To do: From the entries that follow, copy exactly the lines beginning at the line holding "world := world" and continuing through the line holding "- apply NoDup_app. split_and!; [done| |apply".

Collected data entries:
BEGIN
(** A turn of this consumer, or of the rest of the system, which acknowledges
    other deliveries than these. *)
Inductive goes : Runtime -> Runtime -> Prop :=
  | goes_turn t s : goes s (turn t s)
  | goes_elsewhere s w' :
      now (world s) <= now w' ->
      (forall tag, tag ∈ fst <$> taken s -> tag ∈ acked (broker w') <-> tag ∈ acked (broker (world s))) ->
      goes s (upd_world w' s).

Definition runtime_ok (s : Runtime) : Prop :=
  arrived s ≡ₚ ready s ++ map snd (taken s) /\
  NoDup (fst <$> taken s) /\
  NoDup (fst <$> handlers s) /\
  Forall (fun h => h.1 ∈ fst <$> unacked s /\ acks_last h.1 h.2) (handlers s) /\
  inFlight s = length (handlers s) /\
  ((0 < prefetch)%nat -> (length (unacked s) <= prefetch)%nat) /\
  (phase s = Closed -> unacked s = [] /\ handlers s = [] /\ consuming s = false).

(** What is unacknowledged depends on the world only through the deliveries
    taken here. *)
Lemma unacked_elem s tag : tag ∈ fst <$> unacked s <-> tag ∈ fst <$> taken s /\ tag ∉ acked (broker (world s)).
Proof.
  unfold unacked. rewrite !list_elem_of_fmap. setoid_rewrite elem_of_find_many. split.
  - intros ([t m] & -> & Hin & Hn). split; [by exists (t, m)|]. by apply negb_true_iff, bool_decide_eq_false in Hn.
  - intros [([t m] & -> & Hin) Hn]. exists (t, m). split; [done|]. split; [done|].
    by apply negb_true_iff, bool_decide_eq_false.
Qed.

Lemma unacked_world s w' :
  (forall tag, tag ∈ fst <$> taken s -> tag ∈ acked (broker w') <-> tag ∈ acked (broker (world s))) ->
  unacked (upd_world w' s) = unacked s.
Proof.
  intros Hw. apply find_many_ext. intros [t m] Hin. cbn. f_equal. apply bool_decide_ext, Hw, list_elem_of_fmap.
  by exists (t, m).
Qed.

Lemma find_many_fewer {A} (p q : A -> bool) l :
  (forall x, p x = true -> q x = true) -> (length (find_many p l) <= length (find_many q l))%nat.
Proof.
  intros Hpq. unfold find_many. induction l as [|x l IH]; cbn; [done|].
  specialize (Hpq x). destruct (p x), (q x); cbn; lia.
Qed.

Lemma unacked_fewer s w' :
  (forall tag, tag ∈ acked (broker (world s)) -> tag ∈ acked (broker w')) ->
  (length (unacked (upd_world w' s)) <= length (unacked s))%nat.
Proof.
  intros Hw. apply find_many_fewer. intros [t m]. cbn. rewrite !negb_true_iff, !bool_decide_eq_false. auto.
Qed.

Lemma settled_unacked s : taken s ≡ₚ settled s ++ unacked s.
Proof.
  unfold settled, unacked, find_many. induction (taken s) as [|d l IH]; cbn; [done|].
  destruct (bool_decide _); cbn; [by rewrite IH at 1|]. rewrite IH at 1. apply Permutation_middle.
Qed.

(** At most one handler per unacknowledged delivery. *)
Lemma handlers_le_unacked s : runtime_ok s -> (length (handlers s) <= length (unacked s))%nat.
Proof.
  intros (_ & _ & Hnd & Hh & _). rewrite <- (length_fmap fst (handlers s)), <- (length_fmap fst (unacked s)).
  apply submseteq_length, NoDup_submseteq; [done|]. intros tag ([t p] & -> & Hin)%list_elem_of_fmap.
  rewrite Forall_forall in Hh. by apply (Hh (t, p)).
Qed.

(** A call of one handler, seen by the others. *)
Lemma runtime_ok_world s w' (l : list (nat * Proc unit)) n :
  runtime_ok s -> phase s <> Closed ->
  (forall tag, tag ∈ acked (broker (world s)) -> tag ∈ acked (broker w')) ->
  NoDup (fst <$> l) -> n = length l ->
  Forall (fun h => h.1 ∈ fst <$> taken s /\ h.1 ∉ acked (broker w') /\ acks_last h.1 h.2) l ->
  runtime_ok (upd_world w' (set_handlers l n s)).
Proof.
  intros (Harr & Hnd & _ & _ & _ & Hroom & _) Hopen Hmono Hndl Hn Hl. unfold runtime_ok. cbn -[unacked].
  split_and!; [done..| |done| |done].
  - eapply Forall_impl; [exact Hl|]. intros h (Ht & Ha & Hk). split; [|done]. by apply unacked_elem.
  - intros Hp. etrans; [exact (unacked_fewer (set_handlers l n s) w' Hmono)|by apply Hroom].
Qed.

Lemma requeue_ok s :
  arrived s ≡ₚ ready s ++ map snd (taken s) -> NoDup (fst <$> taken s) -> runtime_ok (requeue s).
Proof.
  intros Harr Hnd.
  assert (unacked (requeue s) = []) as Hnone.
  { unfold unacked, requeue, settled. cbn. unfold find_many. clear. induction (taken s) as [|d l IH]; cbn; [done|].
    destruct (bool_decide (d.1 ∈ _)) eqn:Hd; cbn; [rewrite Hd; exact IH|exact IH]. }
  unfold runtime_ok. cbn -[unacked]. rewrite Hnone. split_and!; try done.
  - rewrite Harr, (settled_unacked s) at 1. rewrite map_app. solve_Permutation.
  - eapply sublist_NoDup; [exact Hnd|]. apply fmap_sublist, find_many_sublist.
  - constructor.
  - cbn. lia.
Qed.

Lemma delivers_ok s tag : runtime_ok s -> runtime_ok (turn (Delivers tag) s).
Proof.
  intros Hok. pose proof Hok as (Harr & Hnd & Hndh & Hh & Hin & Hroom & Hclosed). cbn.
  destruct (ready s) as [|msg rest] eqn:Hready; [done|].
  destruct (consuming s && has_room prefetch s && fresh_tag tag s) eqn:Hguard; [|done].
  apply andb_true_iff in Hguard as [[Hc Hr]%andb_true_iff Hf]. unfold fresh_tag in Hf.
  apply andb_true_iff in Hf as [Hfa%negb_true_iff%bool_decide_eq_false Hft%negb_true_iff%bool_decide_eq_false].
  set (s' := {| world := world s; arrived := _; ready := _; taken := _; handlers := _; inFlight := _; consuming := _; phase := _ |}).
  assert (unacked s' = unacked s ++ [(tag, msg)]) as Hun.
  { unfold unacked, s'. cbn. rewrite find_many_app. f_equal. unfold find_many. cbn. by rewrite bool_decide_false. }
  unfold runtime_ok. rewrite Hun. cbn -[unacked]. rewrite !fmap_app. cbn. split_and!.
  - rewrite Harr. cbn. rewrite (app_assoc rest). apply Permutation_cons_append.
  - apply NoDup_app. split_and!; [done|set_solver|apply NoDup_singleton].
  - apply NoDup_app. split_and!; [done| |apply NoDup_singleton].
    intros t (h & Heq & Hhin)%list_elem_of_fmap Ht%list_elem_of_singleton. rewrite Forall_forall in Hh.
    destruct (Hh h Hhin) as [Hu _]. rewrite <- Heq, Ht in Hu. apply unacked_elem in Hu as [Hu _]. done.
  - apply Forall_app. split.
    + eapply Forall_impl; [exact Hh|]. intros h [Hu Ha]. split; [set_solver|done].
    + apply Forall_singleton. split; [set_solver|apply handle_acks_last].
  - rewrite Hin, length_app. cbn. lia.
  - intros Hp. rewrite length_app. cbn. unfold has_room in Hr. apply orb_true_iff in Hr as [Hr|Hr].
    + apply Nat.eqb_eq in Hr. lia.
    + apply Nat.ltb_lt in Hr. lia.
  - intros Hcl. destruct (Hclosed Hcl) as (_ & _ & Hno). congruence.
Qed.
END
Solution to this exercise:
  set (s' := {| world := world s; arrived := _; ready := _; taken := _; handlers := _; inFlight := _; consuming := _; phase := _ |}).
  assert (unacked s' = unacked s ++ [(tag, msg)]) as Hun.
  { unfold unacked, s'. cbn. rewrite find_many_app. f_equal. unfold find_many. cbn. by rewrite bool_decide_false. }
  unfold runtime_ok. rewrite Hun. cbn -[unacked]. rewrite !fmap_app. cbn. split_and!.
  - rewrite Harr. cbn. rewrite (app_assoc rest). apply Permutation_cons_append.
  - apply NoDup_app. split_and!; [done|set_solver|apply NoDup_singleton].
  - apply NoDup_app. split_and!; [done| |apply NoDup_singleton].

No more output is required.